> _Task item_
Among the entries, find the lines with the string "sourcePathDstCandidate" and copy them.

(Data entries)
(** What lets a relay path in without passing the hold window. *)
Definition relayBypass (b : bestState) (maybeBest : addrQuality) (now : Z) : bool :=
  let curBestAddrTrusted := Mono.Before now (trustBestAddrUntil b) in
  let sameRelayServer :=
    VNI.IsSet (vni (aq_ep (bestAddr b)))
    && (Compare (relayServerDisco maybeBest) (relayServerDisco (bestAddr b)) =? 0) in
  negb curBestAddrTrusted || sameRelayServer.
Definition udpRelayEndpointReady (b : bestState) (maybeBest : addrQuality) (now : Z) : bestState :=
  let bypassHysteresis := relayBypass b maybeBest now in
  if bypassHysteresis || betterAddr maybeBest (bestAddr b) then
    if negb bypassHysteresis && negb (wouldAllowDirectVsRelaySwapLocked b (bestAddr b) maybeBest now)
    then b
    else
      let prev := bestAddr b in
      let b := setBestAddrLocked b maybeBest in
      let b := set_trust b (Mono.Add now trustUDPAddrDuration) in
      noteDirectVsRelaySwapLocked b prev maybeBest now
  else b.

(** The last block of [handlePongConnLocked]: a pong that did not come over DERP. *)
Definition bestUntrusted (b : bestState) (now : Z) : bool := Mono.After now (trustBestAddrUntil b).
Definition promotePong (b : bestState) (to : epAddr) (latency size now : Z) : bestState :=
  let thisPong := MkAQ to zeroDisco latency (pingSizeToPktLen size to) in
  let b :=
    if betterAddr thisPong (bestAddr b) || bestUntrusted b now then
      if negb (bestUntrusted b now)
         && negb (wouldAllowDirectVsRelaySwapLocked b (bestAddr b) thisPong now) then b
      else
        let prev := bestAddr b in
        noteDirectVsRelaySwapLocked (setBestAddrLocked b thisPong) prev thisPong now
    else b in
  if bool_decide (aq_ep (bestAddr b) = to) then
    MkBest (MkAQ (aq_ep (bestAddr b)) (relayServerDisco (bestAddr b)) latency (wireMTU (bestAddr b)))
           now (Mono.Add now trustUDPAddrDuration) (lastDirectVsRelaySwap b) (probe b)
  else b.
End Better.

(** ** Facts *)

(** Latencies for which the products by 100 stay in 64 bits: up to two years. *)
Definition sane_latency (l : Z) : Prop := 0 <= l <= 2 ^ 56.

Lemma latencyPoints_swap la lb :
  sane_latency la -> sane_latency lb ->
  latencyPoints lb la = ((latencyPoints la lb).2, (latencyPoints la lb).1).
Proof.
  unfold sane_latency, latencyPoints. intros Ha Hb.
  destruct (Z.lt_trichotomy la lb) as [Hlt|[->|Hgt]].
  - rewrite (proj2 (Z.ltb_ge lb la)), (proj2 (Z.ltb_lt la lb)), (proj2 (Z.ltb_lt 0 lb)) by lia. done.
  - rewrite Z.ltb_irrefl. simpl. destruct (Z.ltb_spec 0 lb); [|done]. simpl. f_equal.
    all: unfold fasterBy; rewrite (i64_small (lb * 100)) by (unfold in64; lia);
      rewrite Z.mul_comm, Z.quot_mul by lia; done.
  - rewrite (proj2 (Z.ltb_lt lb la)), (proj2 (Z.ltb_ge la lb)), (proj2 (Z.ltb_lt 0 la)) by lia. done.
Qed.

Lemma fasterBy_range fast slow :
  sane_latency fast -> 0 < slow -> fast <= slow -> 0 <= fasterBy fast slow <= 100.
Proof.
  unfold sane_latency, fasterBy. intros Hf Hs Hle.
  rewrite (i64_small (fast * 100)) by (unfold in64; lia).
  assert (0 <= Z.quot (fast * 100) slow <= 100).
  { rewrite Z.quot_div_nonneg by lia. split; [apply Z.div_pos; lia|].
    apply Z.div_le_upper_bound; nia. }
  rewrite i64_small by (unfold in64; lia). lia.
Qed.
Lemma latencyPoints_range la lb :
  sane_latency la -> sane_latency lb ->
  0 <= (latencyPoints la lb).1 <= 100 /\ 0 <= (latencyPoints la lb).2 <= 100.
Proof.
  intros Ha Hb. unfold latencyPoints.
  destruct (_ && _) eqn:E1; [|destruct (0 <? lb) eqn:E2]; bool_props; simpl; try lia.
  - pose proof (fasterBy_range lb la Hb ltac:(lia) ltac:(lia)). lia.
  - apply andb_false_iff in E1 as [E1|E1]; bool_props; unfold sane_latency in *.
    + pose proof (fasterBy_range la lb Ha ltac:(lia) ltac:(lia)). lia.
    + assert (la = 0) as -> by lia.
      pose proof (fasterBy_range 0 lb Ha ltac:(lia) ltac:(lia)). lia.
Qed.
(* ===== verification/RelayManager.v ===== *)
(** * The relay manager (relaymanager.go)

    The run loop's state and handlers, and the two goroutines it starts for each relay endpoint:
    one that allocates it on a relay server, one that does the handshake. A goroutine's state and
    its channels are part of the manager's state; [None] means the run loop blocks forever. What a
    step reads of the connection and of an endpoint is its environment. *)
From S2P Require Import Prelude Netip Bytes Slices Disco BetterAddr UdpRelay.

Module RelayManager.
Import UdpRelay.

Record candidatePeerRelay := MkCand { nodeKey : bytes; discoKey : bytes; derpHomeRegionID : Z }.
#[export] Instance candidatePeerRelay_eq_dec : EqDecision candidatePeerRelay.
Proof. solve_decision. Defined.
#[export] Instance candidatePeerRelay_countable : Countable candidatePeerRelay.
Proof.
  apply (inj_countable' (fun c => (nodeKey c, discoKey c, derpHomeRegionID c)) (fun '(a, b, c) => MkCand a b c)).
  by intros [].
Defined.
Definition zeroCand : candidatePeerRelay := MkCand (zeros 32) (zeros 32) 0.
Definition isZeroKey (k : bytes) : bool := bool_decide (k = zeros 32).
Definition isValid (c : candidatePeerRelay) : bool := negb (isZeroKey (nodeKey c)) && negb (isZeroKey (discoKey c)).

Record endpointWithLastBest := MkWlb { wl_ep : nat; lastBest : addrQuality; lastBestIsTrusted : bool }.
Record addrPortVNI := MkApv { apv_addrPort : AddrPort; apv_vni : Z }.
#[export] Instance addrPortVNI_eq_dec : EqDecision addrPortVNI.
Proof. solve_decision. Defined.
#[export] Instance addrPortVNI_countable : Countable addrPortVNI.
Proof. apply (inj_countable' (fun c => (apv_addrPort c, apv_vni c)) (fun '(a, b) => MkApv a b)). by intros []. Defined.
(* ===== verification/RelayManagerProps.v ===== *)
(** * Theorems about the relay manager

    The invariant of its indexes and goroutines under every sequence of run-loop events and
    goroutine steps, that the run loop never blocks, and what one handshake does. *)
From S2P Require Import Prelude Netip Bytes Slices Disco BetterAddr UdpRelay RelayManager.

Module RelayManagerProps.
Import UdpRelay RelayManager.

Lemma alter_insert {A} (f : A -> A) (m : gmap nat A) w g : m !! w = Some g -> alter f w m = <[w := f g]> m.
Proof.
  intros Hw. apply map_eq. intros q. destruct (decide (q = w)) as [->|].
  - by rewrite lookup_alter_eq, lookup_insert_eq, Hw.
  - by rewrite lookup_alter_ne, lookup_insert_ne.
Qed.

(** ** Two-level maps *)
Definition inner_ok {K1 K2} `{Countable K1, Countable K2} (m : gmap K1 (gmap K2 nat)) : Prop :=
  forall k i, m !! k = Some i -> i <> ∅.
Section TwoLevel.
Context {K1 K2 : Type} `{Countable K1, Countable K2}.
Implicit Types m : gmap K1 (gmap K2 nat).
(* ===== verification/EndpointSend.v ===== *)
(** * Where an endpoint sends its packets (endpoint.go)

    The direct candidate addresses of a peer, their ranking, and the part of
    [endpoint.send] that runs under the endpoint's lock and decides where the batch goes. *)
From S2P Require Import Prelude Netip Bytes Knobs ProbeManager Ordering SourceSockets ActivePaths.
From S2P Require Import EndpointState UdpLifetime BetterAddr EndpointRecord Endpoint.

Record dualEndpointCandidate := MkDEC {
  de_addr : epAddr;
  de_latency : Z;
  de_hasLatency : bool;
  de_lastPing : Z;
  de_isBest : bool
}.

Definition compareDualEndpointCandidate (a b : dualEndpointCandidate) : Z :=
  if negb (Bool.eqb (de_hasLatency a) (de_hasLatency b)) then (if de_hasLatency a then -1 else 1)
  else if de_hasLatency a && negb (de_latency a =? de_latency b)
  then (if de_latency a <? de_latency b then -1 else 1)
  else if negb (Bool.eqb (de_isBest a) (de_isBest b)) then (if de_isBest a then -1 else 1)
  else if negb (Bool.eqb (Is6 (ip (ap (de_addr a)))) (Is6 (ip (ap (de_addr b)))))
  then (if Is6 (ip (ap (de_addr a))) then -1 else 1)
  else if string_lt (AddrPort_String (ap (de_addr a))) (AddrPort_String (ap (de_addr b))) then -1
  else if string_lt (AddrPort_String (ap (de_addr b))) (AddrPort_String (ap (de_addr a))) then 1
  else 0.

(** ** RTT of the primary socket to an address *)
Definition primaryRTTForLocked (dst : epAddr) (e : endpoint) : Z :=
  let fromBest :=
    if bool_decide (bestEp e = dst) && (0 <? aq_latency (bestAddr (best e)))
    then aq_latency (bestAddr (best e)) else 0 in
  match endpointStates e !! ap dst with
  | Some st => match latencyLocked st with
               | Some rtt => if 0 <? rtt then rtt else fromBest
               | None => fromBest
               end
  | None => fromBest
  end.
Definition primaryPongsSinceLocked (dst : epAddr) (since : Z) (e : endpoint) : Z :=
  match endpointStates e !! ap dst with
  | None => 0
  | Some st => pongsSince st since
  end.

Section Send.
Context `{MapRange} `{Platform} (env : Env).
Notation k := (e_knobs env).

(** ** Direct candidates: the [add] closure and the two loops that call it *)
Record candAcc := MkCandAcc {
  ca_seen : gset AddrPort; ca_list : list dualEndpointCandidate; ca_oldest : Z
}.
Definition addCandidate (e : endpoint) (now : Z) (acc : candAcc) (addr : epAddr)
    (state : option endpointState) : candAcc :=
  if negb (isDirect addr) || bool_decide (ap addr ∈ ca_seen acc) then acc
  else
    let seen := {[ap addr]} ∪ ca_seen acc in
    let isBest := bool_decide (bestEp e = addr) && negb (Mono.After now (trustBestAddrUntil (best e))) in
    match state with
    | None => MkCandAcc seen (ca_list acc ++ [MkDEC addr 0 false 0 isBest]) (ca_oldest acc)
    | Some st =>
        if shouldDeleteLocked (e_wall env) st then MkCandAcc seen (ca_list acc) (ca_oldest acc)
        else
          let oldest := if Mono.IsZero (ca_oldest acc) || Mono.Before (lastPing st) (ca_oldest acc)
                        then lastPing st else ca_oldest acc in
          let latency := latencyLocked st in
          let hasLatency := match latency with Some l => 0 <? l | None => false end in
          MkCandAcc seen
            (ca_list acc ++ [MkDEC addr (default 0 latency) hasLatency (lastPing st) isBest]) oldest
    end.
Definition slotFresh (now seen : Z) : bool :=
  negb (Mono.IsZero seen || (sessionActiveTimeout <? Mono.Sub now seen)).
Definition collectCandidates (now : Z) (e : endpoint) : candAcc :=
  let acc := foldl (fun acc (x : AddrPort * endpointState) =>
                      addCandidate e now acc (epAddr_of x.1) (Some x.2))
                   (MkCandAcc ∅ [] 0) (map_range (endpointStates e)) in
  foldl (fun acc (slot : epAddr * Z) =>
           if negb (isDirect slot.1) || bool_decide (ap slot.1 ∈ ca_seen acc) then acc
           else if negb (slotFresh now slot.2) then acc
           else addCandidate e now acc slot.1 (endpointStates e !! ap slot.1))
        acc (remoteSlots e).
Definition sourcePathDirectEndpointCandidatesLocked (now : Z) (e : endpoint)
  : list dualEndpointCandidate * Z :=
  let acc := collectCandidates now e in
  (Slices.SortFunc compareDualEndpointCandidate (ca_list acc), ca_oldest acc).

Definition dualEndpointAddrsForSendLocked (now : Z) (e : endpoint) : endpoint * (list epAddr * bool) :=
  let '(candidates, oldest) := sourcePathDirectEndpointCandidatesLocked now e in
  match candidates with
  | [] => (e, ([], false))
  | bestCand :: _ =>
      let needPing := (1 <? Z.of_nat (length candidates))
                      && (Mono.IsZero oldest || (wireguardPingInterval <? Mono.Sub now oldest)) in
      let addrs := map de_addr (take 2 candidates) in
      (upd_best (fun b =>
         let a := bestAddr b in
         MkBest (MkAQ (de_addr bestCand) (relayServerDisco a)
                      (if de_hasLatency bestCand then de_latency bestCand else aq_latency a) (wireMTU a))
                (bestAddrAt b)
                (if Mono.After now (trustBestAddrUntil b) then Mono.Add now Second else trustBestAddrUntil b)
                (lastDirectVsRelaySwap b) (probe b)) e,
       (addrs, needPing))
  end.

Definition sourcePathRemoteSlotFreshLocked (addr : epAddr) (now : Z) (e : endpoint) : bool :=
  match list_find (fun s => s.1 = addr) (remoteSlots e) with
  | Some (_, (_, seen)) => negb (Mono.IsZero seen) && (Mono.Sub now seen <=? sessionActiveTimeout)
  | None => false
  end.
Definition sourcePathDualSendDstCandidatesLocked (now : Z) (primary : epAddr) (e : endpoint)
  : list sourcePathDstCandidate :=
  let candidates := (sourcePathDirectEndpointCandidatesLocked now e).1 in
  let candidates :=
    if isDirect primary && negb (existsb (fun c => bool_decide (de_addr c = primary)) candidates) then
      let rtt := primaryRTTForLocked primary e in
      Slices.SortFunc compareDualEndpointCandidate
        (candidates ++ [MkDEC primary rtt (0 <? rtt) 0
           (bool_decide (bestEp e = primary) && negb (Mono.After now (trustBestAddrUntil (best e))))])
    else candidates in
  map (fun c =>
    let rtt := primaryRTTForLocked (de_addr c) e in
    MkDstCand (de_addr c) rtt (0 <? rtt)
      (bool_decide (de_addr c = primary) || de_isBest c || (0 <? rtt)
       || sourcePathRemoteSlotFreshLocked (de_addr c) now e)) candidates.
Definition sourcePathProbeDstsLocked (e : endpoint) : list epAddr :=
  if negb (sourcePathDualSendEnabled k) && negb (sourcePathDualEndpointStrategyEnabled k)
     && isDirect (bestEp e)
  then [bestEp e]
  else map de_addr (sourcePathDirectEndpointCandidatesLocked (e_now env) e).1.
Definition dualSendObservedEndpointAddrsForSendLocked (primary : epAddr) (now : Z) (e : endpoint)
  : list epAddr :=
  if negb (isDirect primary) then []
  else match list_find (fun s : epAddr * Z =>
           isDirect s.1 && negb (bool_decide (s.1 = primary)) && slotFresh now s.2
           && match endpointStates e !! ap s.1 with
              | Some st => negb (shouldDeleteLocked (e_wall env) st)
              | None => true
              end = true) (remoteSlots e) with
  | Some (_, (slot, _)) => [primary; slot]
  | None => []
  end.

(** ** The locked part of [endpoint.send] *)
Record sendPlan := MkPlan {
  pl_udpAddr : epAddr;
  pl_derpAddr : AddrPort;
  pl_dualEndpointAddrs : list epAddr;
  pl_observed : list epAddr;
  pl_dsts : list sourcePathDstCandidate
}.
(** [useSourcePathDataSend]: the batch consists of WireGuard transport messages. The error
    is [errExpired]. *)
Definition planSend (useSourcePathDataSend : bool) : M (option sendPlan) :=
  isExpired ← gets expired;
  if isExpired : bool then mret None
  else
    let now := e_now env in
    let dualEndpoint := useSourcePathDataSend && sourcePathDualEndpointStrategyEnabled k in
    d ← (if dualEndpoint then lift (dualEndpointAddrsForSendLocked now) else mret ([], false));
    let '(dualAddrs, dualPing) := d : list epAddr * bool in
    a ← (match dualAddrs with
         | addr :: _ => mret (addr, zeroAddrPort, dualPing)
         | [] => lift (addrForSendLocked env now)
         end);
    let '(udpAddr, derp, startWGPing) := a : epAddr * AddrPort * bool in
    let dualSend := negb dualEndpoint && useSourcePathDataSend && sourcePathDualSendEnabled k in
    dsts ← gets (fun e => if dualSend then sourcePathDualSendDstCandidatesLocked now udpAddr e else []);
    observed ← gets (fun e => if dualSend then dualSendObservedEndpointAddrsForSendLocked udpAddr now e else []);
    wg ← gets isWireguardOnly;
    trust ← gets (fun e => trustBestAddrUntil (best e));
    (if wg : bool then when startWGPing (sendWireGuardOnlyPingsLocked env now)
     else if dualEndpoint then
       when startWGPing (sendDiscoPingsLocked env now true ;; maybeDiscoverRelay env now)
     else when (negb (isDirect udpAddr) || Mono.After now trust)
            (sendDiscoPingsLocked env now true ;; maybeDiscoverRelay env now)) ;;
    modify (noteTxActivityExtTriggerLocked now) ;;
    modify (with_lastSendAny now) ;;
    mret (Some (MkPlan udpAddr derp dualAddrs observed dsts)).

(** ** Everything that can happen to an endpoint, one operation at a time *)
Inductive ep_op :=
| OpHeartbeat | OpHeartbeatForLifetime
| OpPong (txid : TxID) (pongSrc_ : AddrPort) (src : epAddr)
| OpPingTimeout (txid : TxID) | OpForgetPing (txid : TxID)
| OpDiscoPing (size : Z)
| OpCallMeMaybe (eps : list AddrPort)
| OpUpdateFromNode (n : NodeView) (heartbeatDisabled_ probeUDPLifetimeEnabled : bool)
| OpSetEndpoints (eps : list AddrPort) | OpSetDERPHome (regionID : Z)
| OpSetProbeUDPLifetimeOn (v : bool) | OpSetHeartbeatDisabled (v : bool)
| OpAddCandidate (ep : AddrPort) (forRxPingTxID : TxID)
| OpBadEndpoint (udpAddr : epAddr) | OpConnectivityChange
| OpRelayReady (maybeBest : addrQuality)
| OpRecvActivity (src : epAddr) | OpRecvUDPAny
| OpClassifyRemote (src : epAddr) | OpObservedFailure (addr : epAddr)
| OpAvailability (dual single : bool) (packets : Z)
| OpSetLastPing (ipp : AddrPort) | OpWireGuardPong (ipp : AddrPort) (latency : Z)
| OpPlanSend (useSourcePathDataSend : bool)
| OpApplyActivePolicy (ranked : list sourcePathSendPath)
| OpPeerAware (src : epAddr) (rxMeta : sourceRxMeta)
| OpStopAndReset.

Definition ep_exec (op : ep_op) : M unit :=
  match op with
  | OpHeartbeat => heartbeat env
  | OpHeartbeatForLifetime => heartbeatForLifetime env
  | OpPong txid pongSrc_ src => handlePongConnLocked env txid pongSrc_ src ;; skip
  | OpPingTimeout txid => discoPingTimeout env txid
  | OpForgetPing txid => forgetDiscoPing env txid
  | OpDiscoPing size => discoPing env size
  | OpCallMeMaybe eps => handleCallMeMaybe env eps
  | OpUpdateFromNode n hb lt => modify (updateFromNode env n hb lt)
  | OpSetEndpoints eps => modify (setEndpointsLocked env eps)
  | OpSetDERPHome r => setDERPHome env r
  | OpSetProbeUDPLifetimeOn v =>
      modify (fun e => upd_best (fun b => set_probe b (setProbeUDPLifetimeOn (isWireguardOnly e) (probe b) v)) e)
  | OpSetHeartbeatDisabled v => modify (with_heartbeatDisabled v)
  | OpAddCandidate ep txid => modify (fun e => (addCandidateEndpoint env ep txid e).1)
  | OpBadEndpoint a => modify (noteBadEndpoint a)
  | OpConnectivityChange => modify noteConnectivityChange
  | OpRelayReady q => modify (upd_best (fun b => udpRelayEndpointReady k b q (e_now env)))
  | OpRecvActivity src => noteRecvActivity env src (e_now env) ;; skip
  | OpRecvUDPAny => modify (with_lastRecvUDPAny (e_now env))
  | OpClassifyRemote src => modify (fun e => (classifySourcePathRemoteSlot env src e).1)
  | OpObservedFailure a => modify (noteSourcePathObservedEndpointFailure a)
  | OpAvailability d s n => modify (noteSourcePathDualSendAvailability (e_now env) d s n)
  | OpSetLastPing ipp => modify (setLastPing ipp (e_now env))
  | OpWireGuardPong ipp lat => modify (sendWireGuardOnlyPing ipp lat (e_now env))
  | OpPlanSend use => planSend use ;; skip
  | OpApplyActivePolicy ranked =>
      modify (fun e => with_activePaths
        (sourcePathApplyActivePathPolicyLocked (activePaths e) (e_now env) ranked).1.1 e)
  | OpPeerAware src rxMeta => modify (sourcePathPeerAwareEndpoint src rxMeta)
  | OpStopAndReset => stopAndReset env
  end.
End Send.

(** A run: each operation with the surroundings it sees. *)
Definition ep_run `{MapRange} `{Platform} (ops : list (Env * ep_op)) : M unit :=
  forM ops (fun x => ep_exec x.1 x.2).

> _Exercise answer_
  : list sourcePathDstCandidate :=
  pl_dsts : list sourcePathDstCandidate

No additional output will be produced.